Chad Aldeman, Washington D.C.education policy analyst who has spent zero hours working in any capacity in any type of school, recently published a really stupid essay on Ed Reform Now's blog. A few highlights:
- With Congress debating the future of educational policy, here's a thought-provoking statistic: American adults in the 1940's had the same odds of being a high school graduate as today's Americans have of being a college graduate.
- Beyond the pure shock value of this dramatic shift, it begs the question of whether the two rates will grow at the same rates. Will we boost college attainment rates in this century as fast as we increased high school attainment rates in the last century?
Perhaps these statistics are thought-provoking and shocking for people who have never been inside an actual school for any length of time.

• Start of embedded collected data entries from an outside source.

(* ===== verification/Stack.v ===== *)
(** BoringSSL, [crypto/stack/stack.c]: growing arrays of pointers, with an order
    by which they can be sorted and searched. *)
From S2P Require Import Prelude.
From S2P Require Import Mem.

(** [struct stack_st]; [comp] is a function pointer, the elements are opaque
    pointers. *)
Record stack : Type := mk_stack { num : Z; data : Z; sorted : bool; num_alloc : Z; comp : Z }.

Definition with_num (v : Z) (k : stack) : stack := mk_stack v (data k) (sorted k) (num_alloc k) (comp k).
Definition with_data (d n : Z) (k : stack) : stack := mk_stack (num k) d (sorted k) n (comp k).
Definition with_sorted (v : bool) (k : stack) : stack := mk_stack (num k) (data k) v (num_alloc k) (comp k).
Definition with_comp (v : Z) (k : stack) : stack := mk_stack (num k) (data k) (sorted k) (num_alloc k) v.

Record sk_state : Type := mk_sk_state { stacks : gmap Z stack; sk_blocks : heap Z }.

Definition kMinSize : Z := 4.
Definition sizeof_ptr : Z := 8.

(** The allocation of a [_STACK], and libc's [qsort] with a comparison. *)
Class StackMalloc : Type := { malloc_stack : gmap Z stack -> option Z }.
Class Qsort : Type := { qsort : (Z -> Z -> Z) -> list Z -> list Z }.

Definition SkM : Type -> Type := M sk_state.

Section Stack.
Context `{Libc Z} `{StackMalloc} `{Qsort}.

(** A call of the comparison function that is the first argument. *)
Variable call_cmp_func : Z -> Z -> Z -> Z.

Definition get_sk (p : Z) : SkM stack := fun s => of_option UbMem (stacks s !! p) s.
Definition put_sk (p : Z) (k : stack) : SkM unit := modify (fun s => mk_sk_state (<[p := k]> (stacks s)) (sk_blocks s)).
Definition free_sk (p : Z) : SkM unit := modify (fun s => mk_sk_state (delete p (stacks s)) (sk_blocks s)).

Definition on_heap {X} (op : HeapM (T := Z) X) : SkM X := fun s =>
  match op (sk_blocks s) with
  | Done x m => Done x (mk_sk_state (stacks s) m)
  | Fail m => Fail (mk_sk_state (stacks s) m)
  | Undef u => Undef u
  | OutOfFuel => OutOfFuel
  end.

(** [sk->data[i]] *)
Definition load (d i : Z) : SkM Z :=
  let* l := on_heap (load_n d i 1) in match l with [x] => ret x | _ => undef UbRead end.
Definition store (d i x : Z) : SkM unit := on_heap (store_n d i [x]).

(** ** The functions *)
Definition sk_new (comp : Z) : SkM Z :=
  let* m := gets stacks in
  match malloc_stack m with
  | None => ret 0
  | Some p =>
      put_sk p (mk_stack 0 0 false 0 0);;;
      let* d := on_heap (OPENSSL_malloc (sizeof_ptr * kMinSize)) in
      if d =? 0 then free_sk p;;; ret 0
      else
        on_heap (store_n d 0 (replicate (Z.to_nat kMinSize) 0));;;
        put_sk p (mk_stack 0 d false kMinSize comp);;;
        ret p
  end.

Definition sk_new_null : SkM Z := sk_new 0.

Definition sk_num (sk : Z) : SkM Z := if sk =? 0 then ret 0 else let* k := get_sk sk in ret (num k).

Definition sk_zero (sk : Z) : SkM unit :=
  if sk =? 0 then ret tt
  else
    let* k := get_sk sk in
    if num k =? 0 then ret tt
    else
      on_heap (store_n (data k) 0 (replicate (Z.to_nat (num k)) 0));;;
      put_sk sk (with_sorted false (with_num 0 k)).

Definition sk_value (sk i : Z) : SkM Z :=
  if sk =? 0 then ret 0 else let* k := get_sk sk in if num k <=? i then ret 0 else load (data k) i.

Definition sk_set (sk i value : Z) : SkM Z :=
  if sk =? 0 then ret 0
  else let* k := get_sk sk in if num k <=? i then ret 0 else store (data k) i value;;; ret value.

Definition sk_free (sk : Z) : SkM unit :=
  if sk =? 0 then ret tt
  else let* k := get_sk sk in on_heap (OPENSSL_free (data k));;; free_sk sk.

(** The size of the new array: the double, the increment if that overflows. *)
Definition new_size (n : Z) : option Z :=
  let fits m := negb (m <? n) && (u64 (m * sizeof_ptr) / sizeof_ptr =? m) in
  let double := u64 (Z.shiftl n 1) in
  if fits double then Some double
  else let next := u64 (n + 1) in if fits next then Some next else None.

Definition sk_insert (sk p where_ : Z) : SkM Z :=
  if sk =? 0 then ret 0
  else
    let* k := get_sk sk in
    let* room :=
      (if num_alloc k <=? u64 (num k + 1) then
         match new_size (num_alloc k) with
         | None => ret false
         | Some new_alloc =>
             let* data := on_heap (OPENSSL_realloc (data k) (u64 (new_alloc * sizeof_ptr))) in
             if data =? 0 then ret false else put_sk sk (with_data data new_alloc k);;; ret true
         end
       else ret true) in
    if negb room then ret 0
    else
      let* k := get_sk sk in
      (if num k <=? where_ then store (data k) (num k) p
       else
         on_heap (move_n (data k) (where_ + 1) (data k) where_ (num k - where_));;;
         store (data k) where_ p);;;
      put_sk sk (with_sorted false (with_num (u64 (num k + 1)) k));;;
      ret (u64 (num k + 1)).

Definition sk_delete (sk where_ : Z) : SkM Z :=
  if sk =? 0 then ret 0
  else
    let* k := get_sk sk in
    if num k <=? where_ then ret 0
    else
      let* r := load (data k) where_ in
      (if negb (where_ =? num k - 1)
       then on_heap (move_n (data k) where_ (data k) (where_ + 1) (num k - where_ - 1)) else ret tt);;;
      put_sk sk (with_num (num k - 1) k);;;
      ret r.

(** The linear searches, from [i] on with [n] turns left. *)
Fixpoint find_from (n : nat) (d i : Z) (eq : Z -> bool) : SkM (option Z) :=
  match n with
  | O => ret None
  | S n => let* x := load d i in if eq x then ret (Some i) else find_from n d (i + 1) eq
  end.

Definition sk_delete_ptr (sk p : Z) : SkM Z :=
  if sk =? 0 then ret 0
  else
    let* k := get_sk sk in
    let* i := find_from (Z.to_nat (num k)) (data k) 0 (Z.eqb p) in
    match i with Some i => sk_delete sk i | None => ret 0 end.

Definition sk_is_sorted (sk : Z) : SkM bool := if sk =? 0 then ret true else let* k := get_sk sk in ret (sorted k).

(** The binary search on [lo, hi). *)
Fixpoint bsearch_loop (fuel : nat) (d lo hi : Z) (cmp : Z -> Z) : SkM (option Z) :=
  match fuel with
  | O => out_of_fuel
  | S fuel =>
      if negb (lo <? hi) then (if lo =? hi then ret None else undef UbAssert)
      else
        let mid := lo + (hi - lo - 1) / 2 in
        if negb ((lo <=? mid) && (mid <? hi)) then undef UbAssert
        else
          let* elem := load d mid in
          let r := cmp elem in
          if 0 <? r then bsearch_loop fuel d (mid + 1) hi cmp
          else if r <? 0 then bsearch_loop fuel d lo mid cmp
          else if hi - lo =? 1 then ret (Some mid)
          else if negb (mid + 1 <? hi) then undef UbAssert
          else bsearch_loop fuel d lo (mid + 1) cmp
  end.

(** The index of the element, [None] when there is none. *)
Definition sk_find (fuel : nat) (sk p : Z) : SkM (option Z) :=
  if sk =? 0 then ret None
  else
    let* k := get_sk sk in
    if comp k =? 0 then find_from (Z.to_nat (num k)) (data k) 0 (Z.eqb p)
    else if p =? 0 then ret None
    else
      let* s := sk_is_sorted sk in
      if negb s then find_from (Z.to_nat (num k)) (data k) 0 (fun elem => call_cmp_func (comp k) p elem =? 0)
      else bsearch_loop fuel (data k) 0 (num k) (call_cmp_func (comp k) p).

Definition sk_shift (sk : Z) : SkM Z :=
  if sk =? 0 then ret 0 else let* k := get_sk sk in if num k =? 0 then ret 0 else sk_delete sk 0.

Definition sk_push (sk p : Z) : SkM Z := if sk =? 0 then undef UbMem else let* k := get_sk sk in sk_insert sk p (num k).

Definition sk_pop (sk : Z) : SkM Z :=
  if sk =? 0 then ret 0 else let* k := get_sk sk in if num k =? 0 then ret 0 else sk_delete sk (num k - 1).

Definition sk_dup (sk : Z) : SkM Z :=
  if sk =? 0 then ret 0
  else
    let* k := get_sk sk in
    let* m := gets stacks in
    match malloc_stack m with
    | None => ret 0
    | Some p =>
        put_sk p (mk_stack 0 0 false 0 0);;;
        let* d := on_heap (OPENSSL_malloc (u64 (sizeof_ptr * num_alloc k))) in
        if d =? 0 then sk_free p;;; ret 0
        else
          on_heap (move_n d 0 (data k) 0 (num k));;;
          put_sk p (mk_stack (num k) d (sorted k) (num_alloc k) (comp k));;;
          ret p
    end.

Definition sk_sort (sk : Z) : SkM unit :=
  if sk =? 0 then ret tt
  else
    let* k := get_sk sk in
    if (comp k =? 0) || sorted k then ret tt
    else
      (if 2 <=? num k then
         let* l := on_heap (load_n (data k) 0 (num k)) in
         on_heap (store_n (data k) 0 (qsort (call_cmp_func (comp k)) l))
       else ret tt);;;
      put_sk sk (with_sorted true k).

Definition sk_set_cmp_func (sk comp_ : Z) : SkM Z :=
  let* k := get_sk sk in
  put_sk sk (with_comp comp_ (if comp k =? comp_ then k else with_sorted false k));;;
  ret (comp k).

(** ** Functions that call back *)
Section Callbacks.
Context {App : Type}.

(** [call_free_func(free_func, _)] and [call_copy_func(copy_func, _)]. *)
Variable free_func : Z -> M (sk_state * App) unit.
Variable copy_func : Z -> M (sk_state * App) Z.

Definition in_stacks {X} (m : SkM X) : M (sk_state * App) X := fun s =>
  match m (fst s) with
  | Done a t => Done a (t, snd s)
  | Fail t => Fail (t, snd s)
  | Undef u => Undef u
  | OutOfFuel => OutOfFuel
  end.

Fixpoint pop_free_loop (fuel : nat) (sk i : Z) : M (sk_state * App) unit :=
  match fuel with
  | O => out_of_fuel
  | S fuel =>
      let* k := in_stacks (get_sk sk) in
      if i <? num k then
        let* x := in_stacks (load (data k) i) in
        (if negb (x =? 0) then free_func x else ret tt);;;
        pop_free_loop fuel sk (i + 1)
      else ret tt
  end.

Definition sk_pop_free_ex (fuel : nat) (sk : Z) : M (sk_state * App) unit :=
  if sk =? 0 then ret tt else pop_free_loop fuel sk 0;;; in_stacks (sk_free sk).

Definition sk_pop_free (fuel : nat) (sk : Z) : M (sk_state * App) unit := sk_pop_free_ex fuel sk.

(** The copies before [i], from [j] on with [n] turns left. *)
Fixpoint free_copies (n : nat) (r j : Z) : M (sk_state * App) unit :=
  match n with
  | O => ret tt
  | S n =>
      let* k := in_stacks (get_sk r) in
      let* x := in_stacks (load (data k) j) in
      (if negb (x =? 0) then free_func x else ret tt);;;
      free_copies n r (j + 1)
  end.

(** Whether all elements were copied. *)
Fixpoint copy_loop (fuel : nat) (r i : Z) : M (sk_state * App) bool :=
  match fuel with
  | O => out_of_fuel
  | S fuel =>
      let* k := in_stacks (get_sk r) in
      if i <? num k then
        let* x := in_stacks (load (data k) i) in
        if x =? 0 then copy_loop fuel r (i + 1)
        else
          let* y := copy_func x in
          let* k := in_stacks (get_sk r) in
          in_stacks (store (data k) i y);;;
          if y =? 0 then
            free_copies (Z.to_nat i) r 0;;;
            in_stacks (sk_free r);;;
            ret false
          else copy_loop fuel r (i + 1)
      else ret true
  end.

Definition sk_deep_copy (fuel : nat) (sk : Z) : M (sk_state * App) Z :=
  let* r := in_stacks (sk_dup sk) in
  if r =? 0 then ret 0
  else let* ok := copy_loop fuel r 0 in ret (if ok : bool then r else 0).
End Callbacks.
End Stack.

But for those of us who have experience in a field known as "teaching," it's quite simple:
- Public high school teachers are not permitted to fail students anymore in inner-cities
- High school grades have been drastically inflated for the past 30 years
- High school graduation rate data in inner-cities is very easily manipulated
- A high school diploma now means nothing
- Students from inner-cities are pushed to attend college by smug elites because all other viable alternatives have been eliminated
- Students from inner-cities arrive to college without the necessary skills
- Students who are unprepared for college drop out
Chad Aldeman, you're a fucking idiot.